"Traditional IT security solutions are no longer enough"

The first national platform for cyber security in Switzerland started with the Swiss Cyber Security Days (SCSD) came to an end on February 28 at the Forum Fribourg. With over 2200 national and international participants over two days, attendance exceeded the organizers' expectations. The SCSD focused on the growing threats posed by cyberattacks with a trade fair and presentations featuring some 60 renowned international and national figures from politics, business and research.

Information platform for experts and users

The two-day event was initiated by Daniel Berger, former personal advisor to the Head of the DDPS and Chairman of the Board of Securserv Technologies AG. Together with experts and opinion leaders in the field of IT security, he began developing a concept in 2017. It was intended to serve as an information platform for decision-makers - especially representatives of authorities - as well as experts and, above all, users. Because in the wake of almost total networking, dealing with cyber risks is a necessity. "You have to put pressure from below so that something happens at the top," said Daniel Berger on the occasion of a media roundtable. The cyber situation in Switzerland, the development of blockchains, the risks of smart cities and the influence of the dark web were just some of the many topics discussed in Fribourg.

Top national and international specialists

The organizers succeeded in bringing renowned experts from all over the world to Freiburg as speakers and keynote speakers. Hackers such as Charlie Miller, who pointed out a number of security gaps in vehicle electronics - which, incidentally, was impressively demonstrated by Argentine security researcher Sheila A. Berta - or IT specialists such as Eugene Kaspersky, CEO of the IT security service provider Kaspersky Lab, used numerous examples to show the audience where cyber security must play a role. Shockingly, the realization: almost everywhere. "Today, we capture 380,000 new malware codes per day. In 1998, it was just 50, in 2008 already 14,500 malicious codes," said Eugene Kaspersky. And with Industry 4.0 and the Internet of Things, we are only at the beginning of potential cyberthreats, he added. "We need to protect everything," is the Russian specialist's call. Traditional IT security solutions are no longer enough. Much more, he said, it has to be about "cyber immunity." "The effort required to cause damage must be greater than the damage caused," says Kaspersky.

If the VBS also has its security gaps...

Cybersecurity affects everyone, but not to the same extent. The security needs are different and are also perceived differently. The consensus across the two days was that cybersecurity needs to be massively improved in many respects. In Switzerland alone, there are thousands of known vulnerable systems - and among them are, for example, remotely maintained machines with open interfaces to financial service providers that have not equipped their operating systems with the latest security upgrades, as explained, for example, by Nicolas Mayencourt of Dreamlab AG, a globally active company for consulting on critical IT security issues. And even security agencies are not immune to employee names and email addresses being leaked and circulating freely on the dark web.

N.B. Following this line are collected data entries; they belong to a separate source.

(* ===== verification/CfgComplete.v ===== *)
(** Completing a path of configuration objects (tt_cfgpath_complete of
    init/tt_config_path.c): the code, and what it offers. *)

From S2P Require Import Prelude MemSpring Buffer BufferFormat SshDef BufCommon Str StrSpec StrRun LinkedList CliLine CliEdit Cli CliRun CfgTree CfgForest CfgDestroy CfgValue CfgRun CfgPath CfgList.
From stdpp Require Import gmap sorting.

#[local] Open Scope Z_scope.

(** ** The code *)

Definition TT_CFGPCP_NONE : Z := 0.
Definition TT_CFGPCP_PARTIAL : Z := 1.
Definition TT_CFGPCP_FULL : Z := 2.
Definition TT_CFGPCP_FULL_MORE : Z := 3.

(** The place of the last slash among the first [n] characters. *)
Fixpoint last_slash (n : nat) (path : list Z) : option nat :=
  match n with
  | O => None
  | S i => if nth i path 0 =? 47 then Some i else last_slash i path
  end.

(** [tt_memcmp(name, tail_name, tail_len) == 0], for the block of a name and its NUL. *)
Definition starts_with (nm tail : list Z) : exec bool :=
  exec_bind (mem_read (nm ++ [0]) 0 (zlen tail)) (λ d, Ret (mem_cmp id d tail =? 0)).

Section code.
Context `{Allocator} (m : cfg).

Definition node_at (x : key) : exec tt_lnode_t := match nodes (links m) !! x with Some v => Ret v | None => Undef end.

(** The number of matching children, the rest of the first one and the length of the
    common part. *)
Fixpoint count_loop (fuel : nat) (tail : list Z) (nd : option key) (match_num : Z) (common : list Z) (common_len : Z) : exec (Z * list Z * Z) :=
  match fuel with
  | O => Diverge
  | S fuel =>
      match nd with
      | None => Ret (match_num, common, common_len)
      | Some x =>
          exec_bind (at_obj m x) (λ o,
          exec_bind (starts_with (name o) tail) (λ hit,
          exec_bind (node_at x) (λ v,
          let rest := drop (length tail) (name o) in
          let rest_len := u32 (zlen (name o) - zlen tail) in
          if hit then
            if match_num =? 0 then count_loop fuel tail (next v) (u32 (match_num + 1)) rest rest_len
            else
              let n := Z.min common_len rest_len in
              let k := common_loop common rest 0 (Z.to_nat n) in
              count_loop fuel tail (next v) (u32 (match_num + 1)) common (u32 (common_len - u32 (n - k)))
          else count_loop fuel tail (next v) match_num common common_len)))
      end
  end.

(** The rest of a name, and a slash behind a directory. *)
Definition put_child (o : tt_cfgobj_t) (rest : list Z) : M tt_buf_t Z :=
  tt_buf_put_cstr rest;;
  if is_dir (type o) then tt_buf_put_u8 47;; mret TT_CFGPCP_FULL_MORE else mret TT_CFGPCP_FULL.
Fixpoint single_loop (fuel : nat) (tail : list Z) (nd : option key) : M tt_buf_t Z :=
  match fuel with
  | O => λ _, Diverge
  | S fuel =>
      match nd with
      | None => undef
      | Some x =>
          o ← access (at_obj m x);
          hit ← access (starts_with (name o) tail);
          if hit : bool then put_child o (drop (length tail) (name o))
          else v ← access (node_at x); single_loop fuel tail (next v)
      end
  end.
(** The names that [sel] takes, with blanks between them. *)
Fixpoint names_loop (fuel : nat) (sel : list Z → exec bool) (nd : option key) (hd : bool) : M tt_buf_t unit :=
  match fuel with
  | O => λ _, Diverge
  | S fuel =>
      match nd with
      | None => mret tt
      | Some x =>
          o ← access (at_obj m x);
          hit ← access (sel (name o));
          v ← access (node_at x);
          if hit : bool then
            (if hd : bool then mret tt else tt_buf_put_u8 32);;
            tt_buf_put_cstr (name o);;
            names_loop fuel sel (next v) false
          else names_loop fuel sel (next v) hd
      end
  end.

(** The directory of the path and what is behind its last slash. *)
Definition complete_dir (root current : key) (path : list Z) : exec (option key * list Z) :=
  match last_slash (length path) path with
  | Some i => exec_bind (tt_cfgpath_p2n root current (take i path) m) (λ '(r, _), match r with TT_SUCCESS x => Ret (x, drop (S i) path) | TT_ERROR _ => Undef end)
  | None => Ret (Some current, path)
  end.

(** From the line "now current is parent node" on. *)
Definition complete_at (d : key) (tail : list Z) : M tt_buf_t Z :=
  od ← access (at_obj m d);
  if negb (is_dir (type od)) then mret TT_CFGPCP_NONE
  else if (zlen tail =? 1) && (nth 0 tail 0 =? 46) then tt_buf_put_u8 47;; mret TT_CFGPCP_FULL_MORE
  else if (zlen tail =? 2) && (nth 0 tail 0 =? 46) && (nth 1 tail 0 =? 46) then tt_buf_put_u8 47;; mret TT_CFGPCP_FULL_MORE
  else
    l ← access (match lists (links m) !! d with Some l => Ret l | None => Undef end);
    if zlen tail =? 0 then
      if count l =? 1 then
        match LinkedList.head l with
        | Some x => o ← access (at_obj m x); put_child o (name o)
        | None => undef
        end
      else names_loop (fuel_of m) (λ _, Ret true) (LinkedList.head l) true;; mret TT_CFGPCP_NONE
    else
      '(match_num, common, common_len) ← access (count_loop (fuel_of m) tail (LinkedList.head l) 0 [] 0);
      if match_num =? 0 then mret TT_CFGPCP_NONE
      else if match_num =? 1 then single_loop (fuel_of m) tail (LinkedList.head l)
      else if 0 <? common_len then
        d ← access (mem_read (common ++ [0]) 0 common_len);
        tt_buf_put d;;
        mret TT_CFGPCP_PARTIAL
      else names_loop (fuel_of m) (λ n, starts_with n tail) (LinkedList.head l) true;; mret TT_CFGPCP_NONE.

(** [path] is [None] for the null pointer. *)
Definition tt_cfgpath_complete (root current : key) (path : option (list Z)) : M tt_buf_t Z :=
  assert_always (negb (is_null path));;
  '(dir, tail) ← access (complete_dir root current (default [] path));
  match dir with
  | None => mret TT_CFGPCP_NONE
  | Some d => complete_at d tail
  end.
End code.

(** ** What is offered *)

(** For the children [es] of a directory and the start [tail] of a name. *)
Definition full (e : entry) (rest : list Z) : Z * list Z :=
  if e.1 then (TT_CFGPCP_FULL_MORE, rest ++ [47]) else (TT_CFGPCP_FULL, rest).
Definition offer (tail : list Z) (es : list entry) : Z * list Z :=
  if bool_decide (tail = [46] ∨ tail = [46; 46]) then (TT_CFGPCP_FULL_MORE, [47])
  else
    match filter (λ e : entry, tail `prefix_of` e.2) es with
    | [] => (TT_CFGPCP_NONE, [])
    | [e] => full e (drop (length tail) e.2)
    | ms =>
        let L := lcp_all (drop (length tail) <$> (ms.*2)) in
        if bool_decide (tail = [] ∨ L = []) then (TT_CFGPCP_NONE, CliRun.join (ms.*2)) else (TT_CFGPCP_PARTIAL, L)
    end.

Lemma starts_prefix nm tail : Forall (λ c, c ≠ 0) tail → zlen tail ≤ zlen nm + 1 → starts_with nm tail = Ret (bool_decide (tail `prefix_of` nm)).
Proof.
  intros Ht Hl. unfold starts_with. pose proof (zlen_nonneg tail). rewrite mem_read_ok by (rewrite ?zlen_app; change (zlen [0]) with 1; lia). cbn [exec_bind]. f_equal.
  unfold sub. change (Z.to_nat 0) with O. rewrite drop_0.
  assert (length (take (Z.to_nat (zlen tail)) (nm ++ [0])) = length tail) as Elen by (rewrite length_take, length_app; unfold zlen in *; simpl; lia).
  rewrite mem_cmp_id by done. unfold zlen. rewrite Nat2Z.id. apply bool_decide_ext. split.
  - intros E. destruct (decide (length tail ≤ length nm)%nat) as [Hle|Hgt].
    + rewrite take_app_le in E by done. exists (drop (length tail) nm). by rewrite <- E at 1; rewrite take_drop.
    + exfalso. rewrite take_ge in E by (rewrite length_app; unfold zlen in Hl; simpl; lia). rewrite <- E in Ht. apply Forall_app in Ht as [_ Ht]. by apply Forall_cons_1 in Ht as [? _].
  - intros [k ->]. rewrite <- app_assoc. by rewrite take_app_length.
Qed.

Section children.
Context `{Allocator} (m : cfg) (kids : gmap key (list key)) (Hinv : cfg_inv m kids) (d : key).

(** The children and what a listing shows of them. *)
Notation shown xs es := (Forall2 (λ x e, tag <$> objs m !! x = Some e) xs es).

"The state must raise awareness"

Everyone has a duty to improve cybersecurity: the state, the economy, but also individual citizens. This was also the quintessence of a panel discussion between experts and exponents from politics. The panel included Monique Morrow, President of The Humanized Internet, Damir Bogdan, Digital Transformation Advisory at Actvide, Council of States member Josef Dittli, President of SIK-S, Damian Müller, youngest member of the Council of States, and Marc Furrer, Senior Partner of Monti Stampa Furrer & Partners AG and former Bakom Director. Josef Dittli appealed to the self-responsibility of citizens, saying that the main task of the state is to raise awareness. However, he said that it is more strongly called upon than before to protect critical infrastructure and also in cyber national defense. Raising awareness of the issue, education and closer cooperation between organizations are key factors in curbing cybercrime, was another conclusion of the meeting.

Raise user awareness

Raising awareness is therefore the top priority in order to minimize the risks. For example, Mikko Hyppönen of Finland, a renowned researcher in the field of cybercrime, explained that for him, user awareness of the dangers is the most important way to ensure that cybercrime does not gain the upper hand. And cybercrime is not just a threat that affects states or businesses. The Internet can also literally put one's health at risk. Via genetic tests offered online, even personal DNA is no longer private today. The protection of health data is therefore an area that must be approached with particular sensitivity. But here, too, there are often double standards when it comes to risk awareness, as Prof. Dr. Jean-Pierre Hubaux from EPFL explained. On the one hand, the highest security standards are required for electronic patient files, while on the other hand, health data is uploaded to the Internet via wearables or fitness apps that would otherwise only be shared privately with a small circle of people...

The next Swiss Cyber Security Days will take place on February 12 and 13, 2020.